Scientists have used a common cold virus in lab mice to test a prototype vaccine against the H5N1 strain of bird flu.

Flu vaccines are traditionally made in hen's eggs. But H5N1 kills poultry, which could lead to a scarcity of eggs if the strain becomes deadlier and gains the ability to spread easily between people, triggering a pandemic.

There are three other disadvantages to creating flu vaccines in eggs:

  • It takes up to six months to produce vaccines in eggs.
  • The vaccines can't be stockpiled because it only works against one sub-type of a flu strain, which may mutate.
  • Egg-based vaccines aren't safe for people who are allergic to eggs.
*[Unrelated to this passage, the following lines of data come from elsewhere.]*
(* ===== verification/DeviceLogExamples.v ===== *)
(** * Logs at concrete inputs

    The round trips of both kinds of logs with small chunks and files, and behaviour of the
    logs that one would not expect. *)

From stdpp Require Import gmap strings relations.
From S2P Require Import Prelude CommTypes CommRx CommTx CommTxProps CommFrames CommParse CommReads CommExamples.
From S2P Require Import Layouts LogFile LogStats DataChunk DeviceLog DeviceLogRaw DeviceLogSerial.
From S2P Require Import DataChunkProps DeviceLogProps DeviceLogSerialProps DeviceLogRawProps.
#[local] Open Scope list_scope.
#[local] Open Scope Z_scope.

(** A clock that stands still. *)
#[global] Instance demo_log_env : log_env :=
  {| TimestampOrCurrentTime _ _ _ := double_of_Z 1; Timestamp _ _ := double_of_Z 1;
     current_timeSecD _ := double_of_Z 1; Stats ls := [48 + LogStats.Count ls; 10] |}.

(** What the memory of a header held before. *)
Definition demo_header : sChunkHeader :=
  ChunkHeader 0 0 0 [0; 0] [0; 0; 0; 0] [0; 0; 0; 0] 0 0 0 0 7 [0; 0; 0; 0].

Lemma demo_header_ok : header_ok demo_header.
Proof. unfold header_ok, word32. by split_and!. Qed.

Definition demo_disk : disk := Disk ∅ 2000.

(** ** Chunks *)

Definition demo_chunk : cDataChunk := Clear (DataChunk.constructor demo_header (repeat 0 16)).

Lemma demo_chunk_ok : chunk_ok demo_chunk.
Proof. by destruct (constructor_Clear demo_header (repeat 0 16) demo_header_ok) as [H _]. Qed.

Lemma chunk_invariant_witness :
  exists c, rtc chunk_step demo_chunk c /\
    0 <= m_dataHead c <= m_dataTail c /\ m_dataTail c <= lenZ (m_buff c) /\
    ch_dataSize (m_hdr c) = m_dataTail c - m_dataHead c /\
    ch_invDataSize (m_hdr c) = inv32 (m_dataTail c - m_dataHead c).
Proof.
  destruct (PushBack [1; 2; 3] 3 [4; 5] 2 demo_chunk) as [[c n]|] eqn:E; [|discriminate E].
  assert (rtc chunk_step demo_chunk (fst (PopFront 2 c))) as H.
  { eapply rtc_l; [exact (step_push _ [1; 2; 3] [4; 5] _ _ E)|].
    apply rtc_once, step_pop. lia. }
  exists (fst (PopFront 2 c)). split; [exact H|].
  apply (chunk_invariant demo_header (repeat 0 16) _ demo_header_ok); [done|exact H].
Defined.

(** A chunk with five bytes, behind two bytes that are in the file already. *)
Definition demo_full : cDataChunk :=
  match PushBack [1; 2; 3] 3 [4; 5] 2 demo_chunk with Some (c, _) => c | None => demo_chunk end.
Definition demo_stream : cISLogFile := LogFile (Some (File "a" WB 2 false)).
Definition demo_reader_stream : cISLogFile := LogFile (Some (File "a" RB 2 false)).
Definition demo_file_disk : disk := Disk {["a" := [8; 9]]} 100.

Lemma demo_full_ok : chunk_ok demo_full.
Proof.
  apply (chunk_step_ok demo_chunk); [|exact demo_chunk_ok].
  by apply (step_push demo_chunk [1; 2; 3] [4; 5] _ 5).
Qed.

Lemma chunk_file_roundtrip_witness :
  exists d' f' c', WriteToFile (Some demo_stream) 0 true demo_file_disk demo_full =
      Some (d', f', c', 45) /\
    exists g' c1', ReadFromFile (Some demo_reader_stream) true d' demo_chunk = Some (Some g', c1', 45) /\
      chunk_data c1' = [1; 2; 3; 4; 5].
Proof.
  destruct (chunk_file_roundtrip demo_full demo_chunk demo_file_disk demo_stream "a" [8; 9]
    demo_reader_stream) as (d' & f' & c' & E & _ & Hread).
  - exact demo_full_ok.
  - reflexivity.
  - by split.
  - vm_compute. discriminate.
  - apply demo_chunk_ok.
  - reflexivity.
  - destruct (Hread eq_refl) as (g' & c1' & E' & Ed & _).
    exists d', f', c'. split; [exact E|]. exists g', c1'. split; [exact E'|exact Ed].
Defined.

(** ** A serial log *)

Definition demo_sets : list (data_set * protocol_type_t) :=
  [(DataHdr 5 3 0, [1; 2; 3], PTYPE_INERTIAL_SENSE_DATA);
   (DataHdr 1 4 16, [9; 0; 0; 0], PTYPE_INERTIAL_SENSE_DATA);
   (DataHdr 7 0 0, [], PTYPE_INERTIAL_SENSE_DATA);
   (DataHdr 5 3 2, [4; 5; 6], PTYPE_INERTIAL_SENSE_DATA)].

Lemma serial_log_roundtrip_witness :
  exists d1 s1 d2 s2,
    save_sets demo_sets demo_disk (writer "logs" "20240101_000000" 7 0 50 demo_header (repeat 0 18)) = Some (d1, s1) /\
    DeviceLogSerial.CloseAllFiles d1 s1 = Some (d2, s2) /\
    read_sets 5 d2 (reader "logs" "20240101_000000" 7
      (log_names DeviceLogSerial.LogFileExtention "logs" "20240101_000000" 7 (Z.to_nat (m_fileCount (cl_log s2))))
      demo_header (repeat 1 18)) = Some (map fst demo_sets).
Proof.
  apply (serial_log_roundtrip "logs" "20240101_000000" 7 0 50 demo_header demo_header (repeat 0 18) (repeat 1 18)
    demo_disk demo_sets 42); try exact demo_header_ok; try (vm_compute; done).
  - unfold good_set, good_hdr. decided.
Defined.

(** The data sets are in two files with a chunk each. *)
Example demo_serial_files :
  ('(d, s) ← save_sets demo_sets demo_disk (writer "logs" "t" 7 0 50 demo_header (repeat 0 18));
   '(d, s) ← DeviceLogSerial.CloseAllFiles d s;
   Some (m_fileCount (cl_log s),
         map (fun name => lenZ (file_content d name))
           (log_names DeviceLogSerial.LogFileExtention "logs" "t" 7 2))) = Some (2, [57; 53]).
Proof. vm_compute. reflexivity. Qed.

(** ** A raw log *)

(** The packets of the protocols that a parser accepts from the start. *)
Definition demo_log_packets : list stream_packet := take 4 demo_stream_packets.

Lemma well_formed_mask bsz mask mask' p :
  Z.land mask' (enable_bit (sp_fn p)) <> 0 -> well_formed bsz mask p -> well_formed bsz mask' p.
Proof. intros Hm (? & ? & ? & ? & _). by split_and!. Qed.

Lemma demo_log_well_formed : Forall (well_formed 32 default_mask) demo_log_packets.
Proof.
  assert (Forall (fun p => Z.land default_mask (enable_bit (sp_fn p)) <> 0) demo_log_packets) as Hm
    by decided.
  assert (Forall (well_formed 32 63) demo_log_packets) as Hw
    by (apply Forall_take, demo_well_formed).
  apply Forall_forall. intros p Hp. rewrite Forall_forall in Hm, Hw.
  eapply well_formed_mask; [by apply Hm|by apply Hw].
Qed.

(** The stream as it arrives: seven bytes at a time, in chunks of sixteen bytes. *)
Fixpoint cut (fuel : nat) (l : list Z) : list (list Z) :=
  match fuel with
  | O => []
  | S fuel => if decide (l = []) then [] else take 7 l :: cut fuel (drop 7 l)
  end.
Definition demo_pieces : list (list Z) := cut 10 (stream demo_log_packets).

Lemma raw_log_roundtrip_witness :
  exists r0 d1 r1 g1 d2 r2 q,
    raw_writer "logs" "t" 7 0 30 demo_header (repeat 0 16) (Region 100 (repeat 0 32)) (DataBuf (DataHdr 0 0 0) []) = Some r0 /\
    save_pieces demo_pieces ∅ demo_disk r0 = Some (d1, r1, g1) /\
    DeviceLogRaw.CloseAllFiles d1 r1 = Some (d2, r2) /\
    raw_reader "logs" "t" 7
      (log_names DeviceLogRaw.LogFileExtention "logs" "t" 7 (Z.to_nat (m_fileCount (cl_log (r_log r2)))))
      demo_header (repeat 0 16) (Region 500 (repeat 0 32)) (DataBuf (DataHdr 0 0 0) (repeat 0 8)) = Some q /\
    read_packets 2 d2 q = Some [(DataHdr 5 3 0, [1; 2; 3])].
Proof.
  apply (raw_log_roundtrip "logs" "t" 7 0 30 demo_header demo_header (repeat 0 16) (repeat 0 16)
    (Region 100 (repeat 0 32)) (Region 500 (repeat 0 32)) 32 (DataBuf (DataHdr 0 0 0) [])
    (DataBuf (DataHdr 0 0 0) (repeat 0 8)) ∅ demo_disk demo_pieces demo_log_packets 42);
    try exact demo_header_ok; try exact demo_log_well_formed; try (vm_compute; done).
  - decided.
  - unfold fits. decided.
  - unfold plain. decided.
Defined.

(** ** What one would not expect *)

(** Saves pieces of a stream and reads the packets back. *)
Definition demo_raw_log (fuel : nat) (len : Z) (pieces : list (list Z))
    : option (list (p_data_hdr_t * list Z)) :=
  r ← raw_writer "logs" "t" 7 0 30 demo_header (repeat 0 64) (Region 100 (repeat 0 64)) (DataBuf (DataHdr 0 0 0) []);
  '(d, r, _) ← save_pieces pieces ∅ demo_disk r;
  '(d, r) ← DeviceLogRaw.CloseAllFiles d r;
  q ← raw_reader "logs" "t" 7
    (log_names DeviceLogRaw.LogFileExtention "logs" "t" 7 (Z.to_nat (m_fileCount (cl_log (r_log r)))))
    demo_header (repeat 0 64) (Region 500 (repeat 0 64)) (DataBuf (DataHdr 0 0 0) (repeat 0 (Z.to_nat len)));
  read_packets fuel d q.

(** A packet with a part of a data set from offset 2 on: the offset is added to the
    pointer to the data once more, so that the last bytes are those behind the data. *)
Example raw_log_offset_misread :
  demo_raw_log 2 8 [isb_wire PKT_TYPE_DATA 5 0 [1; 2; 3; 4]] = Some [(DataHdr 5 4 0, [1; 2; 3; 4])] /\
  demo_raw_log 2 8 [isb_wire PKT_TYPE_DATA 5 2 [1; 2; 3; 4]] <> Some [(DataHdr 5 4 2, [1; 2; 3; 4])] /\
  (sets ← demo_raw_log 2 8 [isb_wire PKT_TYPE_DATA 5 2 [1; 2; 3; 4]]; Some (map (fun x => take 2 (snd x)) sets))
    = Some [[3; 4]].
Proof. vm_compute. split_and!; congruence. Qed.

(** A command packet that carries more bytes than [m_pData] has is copied beyond its end;
    the parser limits the size of data packets only. *)
Example raw_log_command_overflow :
  demo_raw_log 2 8 [isb_wire PKT_TYPE_STOP_BROADCASTS_ALL_PORTS 0 0 (repeat 1 9)] = None /\
  demo_raw_log 2 8 [isb_wire PKT_TYPE_STOP_BROADCASTS_ALL_PORTS 0 0 (repeat 1 8)] =
    Some [(DataHdr 0 8 0, repeat 1 8)].
Proof. vm_compute. done. Qed.

(** The size in the header of a file is not checked against the buffer. *)
Example chunk_read_overflow :
  let h := hdr_set_invDataSize (inv32 17) (hdr_set_dataSize 17 (m_hdr demo_chunk)) in
  let d := Disk {["a" := header_bytes h ++ repeat 1 17]} 0 in
  ReadFromFile (Some (LogFile (Some (File "a" RB 0 false)))) true d demo_chunk = None.
Proof. vm_compute. done. Qed.

(** The constructor gives a chunk without data the data size 34, and that many bytes of
    the buffer are written. *)
Example constructor_data_size :
  let c := DataChunk.constructor demo_header (repeat 7 64) in
  chunk_data c = [] /\
  (x ← WriteToFile (Some (LogFile (Some (File "a" WB 0 false)))) 0 false demo_disk c; Some (snd x)) = Some 34.
Proof. vm_compute. done. Qed.

(** [Clear] of the statistics keeps the counts of identifiers from [DID_COUNT] on, which
    the messages of other protocols have. *)
Example clear_keeps_counts :
  let ls := LogStats.LogData PTYPE_UBLOX 1281 dzero ∅ in
  st_count (LogStats.stats_at (LogStats.msgs_at (LogStats.Clear ls) PTYPE_UBLOX) 1281) = 1 /\
  LogStats.Count (LogStats.Clear ls) = 0.
Proof. vm_compute. done. Qed.

(** After ten thousand files the names are used again. *)
Lemma log_names_repeat ext dir ts sn k :
  log_name ext dir ts sn (k + 10000) = log_name ext dir ts sn k.
Proof. unfold log_name. by assert ((k + 10000) mod 10000 = k mod 10000) as -> by zlia. Qed.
The H5N1 strain is so lethal to poultry that it kills the chicken embryos.
The H5N1 strain is so lethal to poultry that it kills the chicken embryos.

Instead, researchers in the U.S. used human cold virus or adenovirus that was changed so it could not make copies of itself.

The genetically engineered virus delivered a prototype vaccine that seems to stimulate a more powerful immune response in animals compared to previous flu vaccines.

Two teams of researchers, one based at the University of Pittsburgh, the second at the U.S. Centers for Disease Control in Atlanta, targeted the main protein, or hemagglutinin, sticking out from the surface of the virus.

Mutations in hemagglutinin are why flu shots need to changed to work against the strain circulating each flu season.

Both teams found their prototype vaccines completely protected mice who were later exposed to H5N1 viruses isolated from people, compared to mice injected with a harmless saline solution.

In the case of the Pittsburgh team, the test vaccine also worked in chickens, they reported in last week's issue of the Journal of Virology.

Suryaprakash Sambhara of the CDC and his colleagues said their prototype cold virus vaccine seemed to not only induce antibodies like other vaccines, but also created a response from the immune system's T cells.

The T cell response may mean the vaccine could work against more strains of bird flu, allowing the vaccine to be stockpiled before a pandemic.

"This approach is a feasible vaccine strategy against existing and newly emerging viruses of highly pathogenic avian influenza to prepare against a pandemic," the CDC team wrote in the Feb. 2 online issue of The Lancet medical journal.

Researchers face several hurdles before the vaccine could be used in people, including more tests in lab animals and clinical trials in humans to show if it works and is safe.